Is there a rule for when the present simple could be changed to indicate future time with only an adverb or preposition phrase?
The package arrives tomorrow.
We leave for Hawaii tomorrow.
We often use the present simple for scheduled events, events that appear on timetables, itineraries and calendars. In other words we use it for events whose occurrence is viewed as already firmly fixed for a specific time or date. This is why the sentences above are fine. When we use the present simple like this the time of the scheduled event is seen as important. In contrast,the following sentences sound a bit odd:
We watch The Avengers tomorrow.
He likes it tomorrow.
The house is demolished next week.
The reason for this is that watching a telly programme hardly sounds like a serious scheduled event. It’s more like a loose intention, and we don’t get the feeling that this has been ‘timetabled’ into the week. Similarly in the he likes it sentence, liking something is rarely if ever something that we can schedule. The last sentence also sounds a bit odd outside of a suitable context.

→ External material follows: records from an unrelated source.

Lemma insert_framed_ok l r s ms σ0 σ start_va end_va perm :
  ms_inv l r s ms σ0 σ → range_va_ok start_va end_va → perm_ok perm →
  (∀ v, v ∈ pages_of start_va end_va → σ !! v = None) →
  3 * Z.of_nat (length (pages_of start_va end_va)) ≤ sfa_avail (mm_fa s) →
  ∃ area ms' s' new d, MemorySet_insert_framed_area ms start_va end_va perm s = Ok (ms', s') ∧
    ms_areas ms' = ms_areas ms ++ [area] ∧ area_is start_va end_va area ∧
    area_vpns area = pages_of start_va end_va ∧ ma_map_type area = Framed ∧ ma_map_perm area = perm ∧
    ms_inv l r s' ms' σ0 (area_pages area ∪ σ) ∧
    mm_step l r s s' (area_frames area ++ new) d ∧
    (∀ x, x ∈ d → x ∈ area_frames area ++ new ∨ x ∈ frame_nums (frames (ms_page_table ms))) ∧
    (length new ≤ 2 * length (area_vpns area))%nat ∧
    map_Forall (λ _ f, zeroed (mm_mem s') (ft_ppn f)) (ma_data_frames area).
Proof.
  intros Hinv Hrg Hp Hnone Hav. destruct (MapArea_new_ok start_va end_va perm Hrg) as (rg & Hnew & Hok & Hvs & Hst & Hen).
  set (na := MkMapArea rg ∅ Framed perm) in *.
  assert (area_vpns na = pages_of start_va end_va) as Hvn by done.
  destruct (push_framed_ok l r s ms σ0 σ na) as (area & ms' & s' & new & Hpush & Has & (Hr & Ht & Hpm) & Hinv' & Hstep & Hfr & Hn & Hz);
    [done..|by rewrite Hvn|by rewrite Hvn|].
  exists area, ms', s', new, (area_frames area ++ frame_nums (frames (ms_page_table ms'))).
  assert (area_vpns area = area_vpns na) as Hv by (unfold area_vpns; by rewrite Hr).
  split; [unfold MemorySet_insert_framed_area, mbind, M_bind, lift; by rewrite Hnew|].
  split; [done|]. split; [unfold area_is; by rewrite Hr|]. rewrite Hv. do 5 (split; [done|]).
  split; [|done]. intros x. rewrite Hfr. clear. set_solver.
Qed.

(** * Properties *)

Lemma user_page_fresh l r s ms σ0 σ area v :
  ms_inv l r s ms σ0 σ → area ∈ ms_areas ms → ma_map_type area = Framed → v ∈ area_vpns area →
  map_Forall (λ _ f, zeroed (mm_mem s) (ft_ppn f)) (ma_data_frames area) →
  user_page (mm_mem s) ms v = Some (replicate 4096 0) ∧
  user_flags (mm_mem s) ms v = Some (Z.lor (ma_map_perm area) PTEFlags_V).
Proof.
  intros Hinv Ha Ht Hv Hz. destruct (framed_page l r _ _ _ _ _ _ Hinv Ha Ht Hv) as (f & Hf & _ & _ & _ & _ & -> & ->).
  split; [|done]. f_equal. by apply (Hz v f).
Qed.

Lemma from_existed_user_ok l r ks s src σ0 σ :
  ms_inv l r s src σ0 σ → strampoline_ok ks → Forall (λ a, ma_map_type a = Framed) (ms_areas src) →
  is_Some (σ0 !! trampoline_vpn) →
  3 + 3 * Z.of_nat (length (ms_vpns src)) ≤ sfa_avail (mm_fa s) →
  ∃ dst s' σ' new d, MemorySet_from_existed_user ks src s = Ok (dst, s') ∧
    ms_inv l r s' src σ0 σ ∧ ms_inv l r s' dst {[ trampoline_vpn := trampoline_entry ks ]} σ' ∧
    Forall2 same_shape (ms_areas dst) (ms_areas src) ∧
    mm_step l r s s' new d ∧ (∀ x, x ∈ d → x ∈ new) ∧ (∀ x, x ∈ ms_frames dst → x ∈ new) ∧
    Z.of_nat (length new) ≤ 3 + 3 * Z.of_nat (length (ms_vpns src)) ∧
    ∀ v, v ∈ ms_vpns src →
      user_page (mm_mem s') dst v = user_page (mm_mem s) src v ∧
      user_flags (mm_mem s') dst v = user_flags (mm_mem s) src v ∧
      user_page (mm_mem s') src v = user_page (mm_mem s) src v.
Proof.
  intros Hs Hks Hall Htr Hav.
  assert (mm_ok l r s) as Hok by (by destruct (mi_pt _ _ _ _ _ _ Hs) as [(? & ? & _) _]).
  destruct (new_bare_ok l r s Hok) as (d1 & s1 & Hn & Ha1 & Hi1 & Hst1 & Hl1); [lia|].
  destruct (map_trampoline_ok l r ks s1 d1) as (d2 & s2 & n2 & Hm & Ha2 & Hi2 & Hf2 & Hst2 & Hn2); [done..| |].
  { rewrite (mm_avail _ _ _ _ _ _ Hst1). lia. }
  pose proof (mm_step_trans _ _ _ _ _ _ _ _ _ Hst1 Hst2) as Hst. rewrite <- Hf2 in Hst.
  assert (∀ x, x ∈ ms_frames src → x ∉ ms_frames d1 ++ ms_frames d2) as Hdis.
  { intros x Hx Hx'. apply (mm_fresh _ _ _ _ _ _ Hst x); [|by apply (mi_live _ _ _ _ _ _ Hs)].
    rewrite Hf2 in *. clear -Hx'. set_solver. }
  assert (ms_inv l r s2 src σ0 σ) as Hs2.
  { eapply ms_inv_frame; [exact Hs|exact Hst|]. intros x Hx. apply Hdis. apply elem_of_app. by left. }
  destruct (copy_areas_ok l r src σ0 σ {[ trampoline_vpn := trampoline_entry ks ]} (ms_areas src) s2 d2
    {[ trampoline_vpn := trampoline_entry ks ]})
    as (s3 & d3 & σ3 & as3 & n3 & dd & Hrun & Hs3 & Hd3 & Hcp & Hl3); [done|done| | |apply Hs| | |].
  { intros x Hx Hx'. apply (Hdis x Hx). apply elem_of_app. by right. }
  { rewrite Forall_forall in *. auto. }
  { intros v Hv. apply lookup_singleton_None. intros <-. rewrite (mi_fixed _ _ _ _ _ _ Hs) in Htr; [|done]. by destruct Htr. }
  { fold (ms_vpns src). rewrite (mm_avail _ _ _ _ _ _ Hst), Hf2, length_app. lia. }
  pose proof Hcp as [Has Hsh Hst3 Hdd Hfr3 Hpages].
  assert (∀ x, x ∈ ms_frames d1 ++ ms_frames d2 → x ∈ ms_frames d2) as Hin2 by (intros x; rewrite Hf2; clear; set_solver).
  exists d3, s3, σ3, (ms_frames d2 ++ n3), ((ms_frames d1 ++ ms_frames d2) ++ dd).
  split; [unfold MemorySet_from_existed_user, mbind, M_bind; by rewrite Hn, Hm|].
  split; [done|]. split; [done|]. split; [rewrite Has, Ha2; exact Hsh|]. split; [by eapply mm_step_trans|]. split.
  { intros x. rewrite (elem_of_app _ dd), (elem_of_app _ n3). intros [Hx%Hin2|[Hx|Hx]%Hdd]; [by left|by right|]. left. apply elem_of_app. by left. }
  split; [intros x; by rewrite Hfr3|]. split; [fold (ms_vpns src) in Hl3; rewrite length_app, Hf2, length_app; lia|].
  intros v Hv. pose proof Hv as (a & Hva & Ha)%list_elem_of_bind. rewrite Forall_forall in Hall.
  assert (user_page (mm_mem s2) src v = user_page (mm_mem s) src v ∧
          user_flags (mm_mem s2) src v = user_flags (mm_mem s) src v) as [Hp2 Hfl2].
  { apply (kept_page l r s s2 (ms_frames d2) (ms_frames d1 ++ ms_frames d2) src σ0 σ src σ0 σ a v); auto. }
  destruct (Hpages v Hv) as [-> ->]. split; [done|]. split; [done|]. rewrite <- Hp2.
  eapply (src_keeps l r s2 src σ0 σ d2); [done|done|done| |done|by apply Hall|done].
  intros x Hx Hx'. apply (Hdis x Hx). apply elem_of_app. by right.
Qed.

However, if we can provide a suitable context to show that these things have been scheduled, the sentences should sound much better:
- A: We have just two more television programmes to look at in our gender and media class before we move on to the graphic novels.
- B: Are we watching The Avengers today then?
- A: No, we watch The Avengers tomorrow. Breaking Bad is next week and then that’s it.
So, for the liking sentence we probably need someone insincere or devious who is going to schedule whether they appear to like something tomorrow. Ah, a politician, that should do it:
- A: So tomorrow we release a statement expressing Cameron’s disapproval of the project?
- B: No, tomorrow he likes it. On Wednesday we leak the information that it was funded with money from Gigburton. On Thursday morning we release the statement expressing Cameron’s scathing disapproval.
Lastly, the house scenario shouldn’t be too hard:
- So the cinema is set for demolition this Thursday; the house is demolished next week, and we lay the foundations for the new arcade after the Christmas break.
We can use the present simple for timetabled events in the future.